--- DATASET ENTRIES ---

Lemma nondecreasing_removelast : forall l,
  nondecreasing l = true -> nondecreasing (removelast l) = true.
Proof.
  induction l as [|a [|b l] IH]; intros Hs; try reflexivity.
  apply nondecreasing_cons in Hs as [Hab Hs].
  change (removelast (a :: b :: l)) with (a :: removelast (b :: l)).
  specialize (IH Hs).
  destruct l as [|c l]; [reflexivity|].
  change (removelast (b :: c :: l)) with (b :: removelast (c :: l)) in *.
  apply nondecreasing_cons. split; assumption.
Qed.

(** The conditions between two consecutive boundaries: under
    non-decreasing boundaries at most one of them holds, the one of the
    interval the step falls in. *)
Lemma piecewise_middle x : forall boundaries values a v,
  length values = length boundaries ->
  nondecreasing (a :: boundaries) = true ->
  List.filter fst
    (map (fun '(low, (high, v)) => ((low <? x)%Z && (x <=? high)%Z, v))
       (zip (removelast (a :: boundaries))
          (zip boundaries (removelast (v :: values)))))
  = if (x <=? a)%Z then []
    else if (List.last (a :: boundaries) 0%Z <? x)%Z then []
    else [(true,
           nth (length (List.filter (fun b => (b <? x)%Z) (a :: boundaries)) - 1)
             (v :: values) 0%Q)].
Proof.
  induction boundaries as [|b boundaries IH]; intros values a v Hlen Hs.
  - cbn [removelast zip zip_with map List.filter List.last].
    destruct (Z.leb_spec x a); [reflexivity|].
    destruct (Z.ltb_spec a x); [reflexivity|lia].
  - destruct values as [|v' values]; [discriminate Hlen|].
    apply nondecreasing_cons in Hs as [Hab Hs].
    specialize (IH values b v' ltac:(simpl in Hlen; lia) Hs).
    change (removelast (a :: b :: boundaries)) with (a :: removelast (b :: boundaries)).
    change (removelast (v :: v' :: values)) with (v :: removelast (v' :: values)).
    cbn [zip zip_with map]. cbn [zip] in IH.
    change (List.last (a :: b :: boundaries) 0%Z) with (List.last (b :: boundaries) 0%Z).
    rewrite (filter_step (fun b0 => (b0 <? x)%Z) a).
    rewrite (filter_step fst). cbn [fst]. rewrite IH. clear IH.
    destruct (Z.leb_spec x a) as [Hxa|Hxa].
    + destruct (Z.ltb_spec a x); [lia|]. cbn [andb].
      destruct (Z.leb_spec x b); [reflexivity|lia].
    + destruct (Z.ltb_spec a x); [|lia]. cbn [andb].
      destruct (Z.leb_spec x b) as [Hxb|Hxb].
      * rewrite (nondecreasing_head_least x boundaries b Hs Hxb).
        destruct (Z.ltb_spec (List.last (b :: boundaries) 0%Z) x) as [Hl|Hl].
        -- exfalso.
           pose proof (nondecreasing_last_greatest x boundaries b Hs Hl) as E.
           rewrite (nondecreasing_head_least x boundaries b Hs Hxb) in E. discriminate E.
        -- reflexivity.
      * destruct (Z.ltb_spec (List.last (b :: boundaries) 0%Z) x) as [Hl|Hl];
          [reflexivity|].
        assert (Hpos : exists k,
                  length (List.filter (fun b0 => (b0 <? x)%Z) (b :: boundaries)) = S k).
        { rewrite filter_step. destruct (Z.ltb_spec b x); [|lia]. eexists. reflexivity. }
        destruct Hpos as [k Hk]. cbn [length]. rewrite Hk.
        cbn [Nat.sub]. rewrite !Nat.sub_0_r. reflexivity.
Qed.

Lemma nth_last_index (l : list Q) : nth (length l - 1) l 0%Q = List.last l 0%Q.
Proof.
  induction l as [|a [|b l] IH]; try reflexivity.
  change (List.last (a :: b :: l) 0%Q) with (List.last (b :: l) 0%Q).
  rewrite <- IH. cbn [length Nat.sub]. rewrite !Nat.sub_0_r. reflexivity.
Qed.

---

Repeat each of the entries exactly.

* ANSWER FOR THE TASK:
Lemma nondecreasing_removelast : forall l,
  nondecreasing l = true -> nondecreasing (removelast l) = true.
Proof.
  induction l as [|a [|b l] IH]; intros Hs; try reflexivity.
  apply nondecreasing_cons in Hs as [Hab Hs].
  change (removelast (a :: b :: l)) with (a :: removelast (b :: l)).
  specialize (IH Hs).
  destruct l as [|c l]; [reflexivity|].
  change (removelast (b :: c :: l)) with (b :: removelast (c :: l)) in *.
  apply nondecreasing_cons. split; assumption.
Qed.

(** The conditions between two consecutive boundaries: under
    non-decreasing boundaries at most one of them holds, the one of the
    interval the step falls in. *)
Lemma piecewise_middle x : forall boundaries values a v,
  length values = length boundaries ->
  nondecreasing (a :: boundaries) = true ->
  List.filter fst
    (map (fun '(low, (high, v)) => ((low <? x)%Z && (x <=? high)%Z, v))
       (zip (removelast (a :: boundaries))
          (zip boundaries (removelast (v :: values)))))
  = if (x <=? a)%Z then []
    else if (List.last (a :: boundaries) 0%Z <? x)%Z then []
    else [(true,
           nth (length (List.filter (fun b => (b <? x)%Z) (a :: boundaries)) - 1)
             (v :: values) 0%Q)].
Proof.
  induction boundaries as [|b boundaries IH]; intros values a v Hlen Hs.
  - cbn [removelast zip zip_with map List.filter List.last].
    destruct (Z.leb_spec x a); [reflexivity|].
    destruct (Z.ltb_spec a x); [reflexivity|lia].
  - destruct values as [|v' values]; [discriminate Hlen|].
    apply nondecreasing_cons in Hs as [Hab Hs].
    specialize (IH values b v' ltac:(simpl in Hlen; lia) Hs).
    change (removelast (a :: b :: boundaries)) with (a :: removelast (b :: boundaries)).
    change (removelast (v :: v' :: values)) with (v :: removelast (v' :: values)).
    cbn [zip zip_with map]. cbn [zip] in IH.
    change (List.last (a :: b :: boundaries) 0%Z) with (List.last (b :: boundaries) 0%Z).
    rewrite (filter_step (fun b0 => (b0 <? x)%Z) a).
    rewrite (filter_step fst). cbn [fst]. rewrite IH. clear IH.
    destruct (Z.leb_spec x a) as [Hxa|Hxa].
    + destruct (Z.ltb_spec a x); [lia|]. cbn [andb].
      destruct (Z.leb_spec x b); [reflexivity|lia].
    + destruct (Z.ltb_spec a x); [|lia]. cbn [andb].
      destruct (Z.leb_spec x b) as [Hxb|Hxb].
      * rewrite (nondecreasing_head_least x boundaries b Hs Hxb).
        destruct (Z.ltb_spec (List.last (b :: boundaries) 0%Z) x) as [Hl|Hl].
        -- exfalso.
           pose proof (nondecreasing_last_greatest x boundaries b Hs Hl) as E.
           rewrite (nondecreasing_head_least x boundaries b Hs Hxb) in E. discriminate E.
        -- reflexivity.
      * destruct (Z.ltb_spec (List.last (b :: boundaries) 0%Z) x) as [Hl|Hl];
          [reflexivity|].
        assert (Hpos : exists k,
                  length (List.filter (fun b0 => (b0 <? x)%Z) (b :: boundaries)) = S k).
        { rewrite filter_step. destruct (Z.ltb_spec b x); [|lia]. eexists. reflexivity. }
        destruct Hpos as [k Hk]. cbn [length]. rewrite Hk.
        cbn [Nat.sub]. rewrite !Nat.sub_0_r. reflexivity.
Qed.

Lemma nth_last_index (l : list Q) : nth (length l - 1) l 0%Q = List.last l 0%Q.
Proof.
  induction l as [|a [|b l] IH]; try reflexivity.
  change (List.last (a :: b :: l) 0%Q) with (List.last (b :: l) 0%Q).
  rewrite <- IH. cbn [length Nat.sub]. rewrite !Nat.sub_0_r. reflexivity.
Qed.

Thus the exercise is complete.